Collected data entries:

--

Lemma allocate_loop_conforms ls : valid parse_url a0 -> forall i exhausted G,
  ls = drop i (Lists a0) -> (exhausted = false -> (i <= g_known G)%nat) ->
  conforms (fun G' r =>
      match r with
      | Ok ref => [ref] ⊆+ g_own G'
      | Err e => e = ErrListsFull -> (length (Lists a0) <= g_known G')%nat
      end) G (allocate_loop lim ls i exhausted).
Proof using.
  intros Hv; induction ls as [|l ls IH]; intros i ex G Hls Hk; cbn [allocate_loop].
  - cbn; destruct ex; [done|]; intros _; specialize (Hk eq_refl).
    assert (length (drop i (Lists a0)) = 0%nat) as Hlen by (by rewrite <- Hls); rewrite length_drop in Hlen; lia.
  - destruct (drop_cons _ _ _ Hls) as [Hi Hls']; pose proof (listed_at i l Hv Hi) as Hl.
    split; [by exists l|]; intros [n|e] _; [|done].
    destruct (counted_facts G i l n Hv Hi) as (Ho & Hu & Hr & Hs & Hkn & Ht).
    set (G1 := after a0 G (StoreReserved (URI l)) (Ok n)) in *; clearbody G1.
    destruct (Z.leb_spec (lim l) n).
    + assert (Hk1 : ex = false -> (i + 1 <= g_known G1)%nat).
      { intros ->; specialize (Hk eq_refl); specialize (Ht Hi ltac:(lia) ltac:(lia)); lia. }
      destruct ex; cbn [negb]; [by apply IH; [rewrite Nat.add_1_r|]|].
      split; [by apply Hk1|]; intros [] _; apply IH; [by rewrite Nat.add_1_r|done].
    + apply conforms_bind; eapply conforms_mono.
      { apply (reserveIn_conforms l maxAllocateAttempts Hl); [done|rewrite Hr; unfold allocateChunk; lia]. }
      cbn; intros G2 [[ref []]|e] [Hk2 Hg]; [|by apply IH; [rewrite Nat.add_1_r|]|by intros He; destruct (Hg He)].
      cbn; etrans; [|exact Hg]; apply submseteq_skip, submseteq_nil_l.
Qed.
(* ===== verification/Ndef.v ===== *)
(** * NDEF messages: [proximity/ndef.go] and the TNEP records of [proximity/nfcapdu/tnep.go]

    Two parsers of NFC Forum NDEF messages, and the encoder.  A record's
    slices of the message are lists.  The theorems: what a message is
    ([ndef_message]) and that [parseNDEF] accepts exactly those; [parseNDEF]
    reads back what [encodeNDEF] writes; [tnepRecords] agrees with
    [parseNDEF] on every message a tag can hold. *)
From S2P Require Import Prelude Apdu.

(** ** [proximity/ndef.go] *)

Definition MaxNDEFBytes : Z := 65535.
Definition maxNDEFRecords : nat := 128.

Record ndefRecord : Type := { tnf : Z; typ : bytes; id : bytes; payload : bytes }.

Inductive ndef_error : Type :=
| ErrMessageLength (n : Z)
| ErrTooManyOrTruncated
| ErrBoundaryOrChunked
| ErrTruncatedPayloadLength
| ErrPayloadTooLarge
| ErrMissingIDLength
| ErrTruncatedRecord
| ErrNonemptyEmpty
| ErrNoType
| ErrUnknownHasType
| ErrTNF (t : Z)
| ErrBytesAfterEnd
| ErrNoEndRecord
| ErrRecordCount
| ErrRecordTooLarge
| ErrMessageTooLarge.

Definition validateNDEFRecord (r : ndefRecord) : option ndef_error :=
  if tnf r =? 0 then
    if negb (blen (typ r) + blen (id r) + blen (payload r) =? 0) then Some ErrNonemptyEmpty else None
  else if (tnf r =? 1) || (tnf r =? 2) || (tnf r =? 3) || (tnf r =? 4) then
    if blen (typ r) =? 0 then Some ErrNoType else None
  else if tnf r =? 5 then
    if negb (blen (typ r) =? 0) then Some ErrUnknownHasType else None
  else Some (ErrTNF (tnf r)).

(** [flags&bit != 0]. *)
Definition flag (flags bit : Z) : bool := negb (Z.land flags bit =? 0).
Lemma tag_readBinary_inv w t c resp read t' : TagInv t -> command_ok c -> INS c = insReadBinary ->
  tag_readBinary w t c = (resp, read, t') ->
  TagInv t' /\ committed t' = committed t /\ ndef t' = ndef t /\ staged t' = staged t /\
  notified t' = (notified t || read) /\
  (forall i, 0 <= i -> bitset_mem (coverage t') i = true -> bitset_mem (coverage t) i = true \/ carried t c resp i) /\
  (read = true -> notified t = false /\ forall i, 0 <= i < blen (ndef t) - 2 -> bitset_mem (coverage t') i = true).
Proof.
  intros Ht Hc Hins Hr; unfold tag_readBinary in Hr; pose proof (offset_value c Hc) as Hoff; rewrite Hoff in Hr.
  assert (Hsame : forall x, (x, false, t) = (resp, read, t') -> TagInv t' /\ committed t' = committed t /\ ndef t' = ndef t /\
    staged t' = staged t /\ notified t' = (notified t || read) /\
    (forall i, 0 <= i -> bitset_mem (coverage t') i = true -> bitset_mem (coverage t) i = true \/ carried t c resp i) /\
    (read = true -> notified t = false /\ forall i, 0 <= i < blen (ndef t) - 2 -> bitset_mem (coverage t') i = true)).
  { intros x [= _ <- <-]; rewrite orb_false_r; split_and!; try done; auto. }
  go_if_in Hr; [by apply Hsame in Hr|]; destruct (if file t =? fileCC then _ else _) as [source|] eqn:Hsrc; [|by apply Hsame in Hr].
  go_if_in Hr; [by apply Hsame in Hr|]; go_if_in Hr; [by apply Hsame in Hr|].
  destruct Hc as [_ _ HP1 HP2 _ _ HLe]; unfold byte_ok in *; set (offset := P1 c * 256 + P2 c) in *.
  destruct (Z.eqb_spec (file t) fileNDEF) as [Ef|Ef]; [|by apply Hsame in Hr].
  rewrite Ef in Hsrc; injection Hsrc as <-; injection Hr as <- <- <-.
  pose proof (ti_ndef_length t Ht) as Hlen; unfold maxNDEF in Hlen.
  set (end_ := Z.min (offset + Le c) (blen (ndef t))) in *.
  set (cov := if _ <? _ then _ else _).
  assert (Hoff0 : 0 <= offset) by (unfold offset; lia).
  assert (Hcov : bitset_wf cov /\ forall i, 0 <= i ->
    bitset_mem cov i = (bitset_mem (coverage t) i || ((Z.max offset 2 - 2 <=? i) && (i <? Z.max end_ 2 - 2)))).
  { unfold cov; destruct (Z.ltb_spec (Z.max offset 2 - 2) (Z.max end_ 2 - 2)).
    - split; [apply bitset_set_wf|intros i Hi; apply bitset_set_mem]; try (done || lia); try apply Ht;
        rewrite bitset_words_value; lia.
    - split; [apply Ht|]; intros i Hi.
      destruct (Z.leb_spec (Z.max offset 2 - 2) i), (Z.ltb_spec i (Z.max end_ 2 - 2)); cbn; by rewrite ?orb_false_r || lia. }
  destruct Hcov as [Hwf Hmem]; clearbody cov; split_and!; try done.
  - destruct Ht; constructor; done.
  - cbn; intros i Hi Hm; rewrite Hmem in Hm by done; apply orb_true_iff in Hm as [Hm|Hm]; [by left|right].
    apply andb_true_iff in Hm as [H1 H2]; apply Z.leb_le in H1; apply Z.ltb_lt in H2.
    assert (Hnd : ndef t = committed t).
    { destruct (ti_ndef t Ht) as [|E2]; [done|]; exfalso; assert (blen (ndef t) = 2) by (by rewrite E2); lia. }
    exists (if negb (end_ - offset =? Le c) then swEndOfFile else swOK), (slice (ndef t) offset end_).
    split; [destruct (end_ - offset =? Le c); cbn [negb]; auto|split; [done|split; [done|split; [done|]]]].
    cbv zeta; fold offset; rewrite slice_length by lia; split; [lia|].
    by rewrite at_slice_in, Hnd by lia.
  - intros Hread; apply andb_true_iff in Hread as [Hn Hcv]; split; [by apply negb_true_iff|].
    cbn; by apply bitset_covers_spec; [lia|].
Qed.
(** in every state the data application reaches, whatever APDUs and
    answers it is given and in whatever order: a chain is never longer than
    an encoded message; a message awaits its answer, or an answer is being
    handed out, or a chain is being built, and never two of these; the offset
    into an answer is inside it, so that each part of it is in range and none
    is empty; and an application that is closed, or was never selected, holds
    nothing. *)
Theorem data_application_safe (d : dataHolder) : rtc data_step new_dataHolder d -> DataInv d.
Proof.
  intros Hr; assert (H0 : DataInv new_dataHolder) by apply new_dataHolder_inv.
  induction Hr as [d|d1 d2 d3 Hs _ IH]; [done|]; apply IH; clear IH.
  destruct Hs as [d apdu|d m|d|d|d c r Hs].
  - by apply data_process_inv.
  - by apply data_respond_inv.
  - destruct H0; constructor; cbn; try done.
    + intros o Ho; destruct (di_outgoing0 o Ho) as (_ & ?); done.
    + intros Hc; destruct (di_closed0 Hc) as (? & _ & ?); done.
    + intros Hc; destruct (di_unselected0 Hc) as (? & _ & ?); done.
  - constructor; cbn; try done; rewrite blen_nil; unfold maxEncoded; rewrite MaxMessage_value; lia.
  - destruct H0; constructor; done.
Qed.

Lemma data_application_safe_witness :
  let d := snd (data_process (set_limits new_dataHolder 255 256) ([0; 164; 4; 12; 7] ++ DataApplication)) in
  data_selected d = true /\ DataInv d.
Proof.
  split; [vm_compute; reflexivity|]; apply data_application_safe.
  eapply rtc_l; [by apply (step_limits new_dataHolder 255 256)|].
  eapply rtc_l; [apply (step_process _ ([0; 164; 4; 12; 7] ++ DataApplication))|apply rtc_refl].
Defined.
(* ===== verification/Json.v ===== *)
(** * JSON-like values

    The Go values of type [any] that claims are made of, shared by the DCQL
    and the SD-JWT VC parts, with the order of an object's members left
    aside where it does not matter. *)
From S2P Require Import Prelude.
From Stdlib Require Import SpecFloat.

(** A Go value of type [any], as a credential's claims and a query's values
    hold it: what encoding/json and the CBOR decoder give, or a query built in
    Go.  An integer of any of Go's kinds is a [VInt]; a float32 is the float64
    it converts to; a time is its nanoseconds since the epoch. *)
Inductive goval : Type :=
| VNil
| VString (s : string)
| VBool (b : bool)
| VInt (z : Z)
| VFloat (f : spec_float)
| VNumber (s : string)                 (* json.Number *)
| VObject (o : list (string * goval))  (* map[string]any *)
| VArray (l : list goval)              (* []any *)
| VTag (content : goval)               (* cbor.Tag *)
| VTime (ns : Z)
| VBytes (b : bytes)                   (* []byte and cbor.ByteString *)
| VOther.

(** [obj[key]]. *)
Fixpoint member (key : string) (o : list (string * goval)) : option goval :=
  match o with
  | [] => None
  | (k, v) :: o => if String.eqb k key then Some v else member key o
  end.

(** [obj[key] = v]. *)
Fixpoint set_member (key : string) (v : goval) (o : list (string * goval)) : list (string * goval) :=
  match o with
  | [] => [(key, v)]
  | (k, w) :: o => if String.eqb k key then (k, v) :: o else (k, w) :: set_member key v o
  end.

Lemma member_None key o : member key o = None <-> key ∉ o.*1.
Proof.
  induction o as [|[k v] o IH]; cbn; [split; [intros _ []%elem_of_nil|done]|].
  rewrite not_elem_of_cons, <- IH; destruct (String.eqb_spec k key); naive_solver.
Qed.

Lemma set_member_new key v o : key ∉ o.*1 -> set_member key v o = o ++ [(key, v)].
Proof.
  induction o as [|[k w] o IH]; cbn; [done|]; rewrite not_elem_of_cons; intros [Hk Ho].
  destruct (String.eqb_spec k key); [by subst|]; by rewrite IH.
Qed.

Lemma member_Some_elem key v o : member key o = Some v -> (key, v) ∈ o.
Proof.
  induction o as [|[k w] o IH]; cbn; [done|]; destruct (String.eqb_spec k key); [intros [= <-]; subst; by left|right; auto].
Qed.

Lemma member_set_member key k v o : member key (set_member k v o) = if String.eqb k key then Some v else member key o.
Proof.
  induction o as [|[k' w] o IH]; cbn; [done|]; destruct (String.eqb_spec k' k) as [->|Hne]; cbn.
  - by destruct (String.eqb k key).
  - rewrite IH; destruct (String.eqb_spec k' key) as [->|]; [|done]; destruct (String.eqb_spec k key); [by subst|done].
Qed.

Lemma member_app key o o' : member key (o ++ o') = match member key o with Some v => Some v | None => member key o' end.
Proof. induction o as [|[k w] o IH]; cbn; [done|]; by destruct (String.eqb k key). Qed.

(** ** Values up to the order of members

    A Go map has no order: two objects with the same members are the same. *)
Inductive same : goval -> goval -> Prop :=
| same_leaf v : same v v
| same_array l l' : Forall2 same l l' -> same (VArray l) (VArray l')
| same_object o o' o'' : o ≡ₚ o' -> Forall2 (fun p q => p.1 = q.1 /\ same p.2 q.2) o' o'' -> same (VObject o) (VObject o'').

#[export] Instance same_reflexive : Reflexive same.
Proof. intros v; apply same_leaf. Qed.
(* ===== verification/DcqlQuery.v ===== *)
(** * DCQL queries and their validation: [dcql/query.go]

    The query as the wire form has it, and every check [Query.Validate] makes,
    in its order and with its errors.  The theorem: [Validate] accepts exactly
    the queries that are well formed, said without its loops. *)
From S2P Require Import Prelude Json DcqlPath.
From stdpp Require Import pretty.
#[local] Open Scope Z_scope.

(** ** Loops that check

    [for i, x := range l { if err := f(i, x); err != nil { return err } }] *)
Fixpoint check_each {A E : Type} (f : Z -> A -> res E unit) (i : Z) (l : list A) : res E unit :=
  match l with
  | [] => Ok tt
  | x :: l => let? _ := f i x in check_each f (i + 1) l
  end.

Lemma check_each_ok {A E} (f : Z -> A -> res E unit) (P : A -> Prop) l : forall i,
  (forall i x, x ∈ l -> f i x = Ok tt <-> P x) -> check_each f i l = Ok tt <-> Forall P l.
Proof.
  induction l as [|x l IH]; intros i Hf; cbn [check_each]; [by split|].
  rewrite Forall_cons, res_bind_ok, <- (IH (i + 1)) by (intros; apply Hf; by right).
  rewrite <- (Hf i x) by left; split; [by intros [[] ?]|intros [? ?]; by exists tt].
Qed.

Definition guard_err {E : Type} (bad : bool) (e : E) : res E unit := if bad then Err e else Ok tt.

Lemma guard_err_ok {E} bad (e : E) : guard_err bad e = Ok tt <-> bad = false.
Proof. by destruct bad. Qed.

Lemma seq_ok {E A} (m : res E unit) (n : res E A) a : (let? _ := m in n) = Ok a <-> m = Ok tt /\ n = Ok a.
Proof. rewrite res_bind_ok; split; [by intros [[] ?]|intros [? ?]; by exists tt]. Qed.

Lemma res_map_err_unit {E F} (f : E -> F) (m : res E unit) : res_map_err f m = Ok tt <-> m = Ok tt.
Proof. apply res_map_err_ok. Qed.

(** ** Queries

    A slice the code compares with nil is an option. *)

Definition present_empty {A : Type} (o : option (list A)) : bool := match o with Some [] => true | _ => false end.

--

Exercise details: All lines above from the one holding "intros ->; specialize" to the one holding "([ndef_message]) and that", inclusive, are to be copied exactly; no other line is wanted.

Output:
      { intros ->; specialize (Hk eq_refl); specialize (Ht Hi ltac:(lia) ltac:(lia)); lia. }
      destruct ex; cbn [negb]; [by apply IH; [rewrite Nat.add_1_r|]|].
      split; [by apply Hk1|]; intros [] _; apply IH; [by rewrite Nat.add_1_r|done].
    + apply conforms_bind; eapply conforms_mono.
      { apply (reserveIn_conforms l maxAllocateAttempts Hl); [done|rewrite Hr; unfold allocateChunk; lia]. }
      cbn; intros G2 [[ref []]|e] [Hk2 Hg]; [|by apply IH; [rewrite Nat.add_1_r|]|by intros He; destruct (Hg He)].
      cbn; etrans; [|exact Hg]; apply submseteq_skip, submseteq_nil_l.
Qed.
(* ===== verification/Ndef.v ===== *)
(** * NDEF messages: [proximity/ndef.go] and the TNEP records of [proximity/nfcapdu/tnep.go]

    Two parsers of NFC Forum NDEF messages, and the encoder.  A record's
    slices of the message are lists.  The theorems: what a message is
    ([ndef_message]) and that [parseNDEF] accepts exactly those; [parseNDEF]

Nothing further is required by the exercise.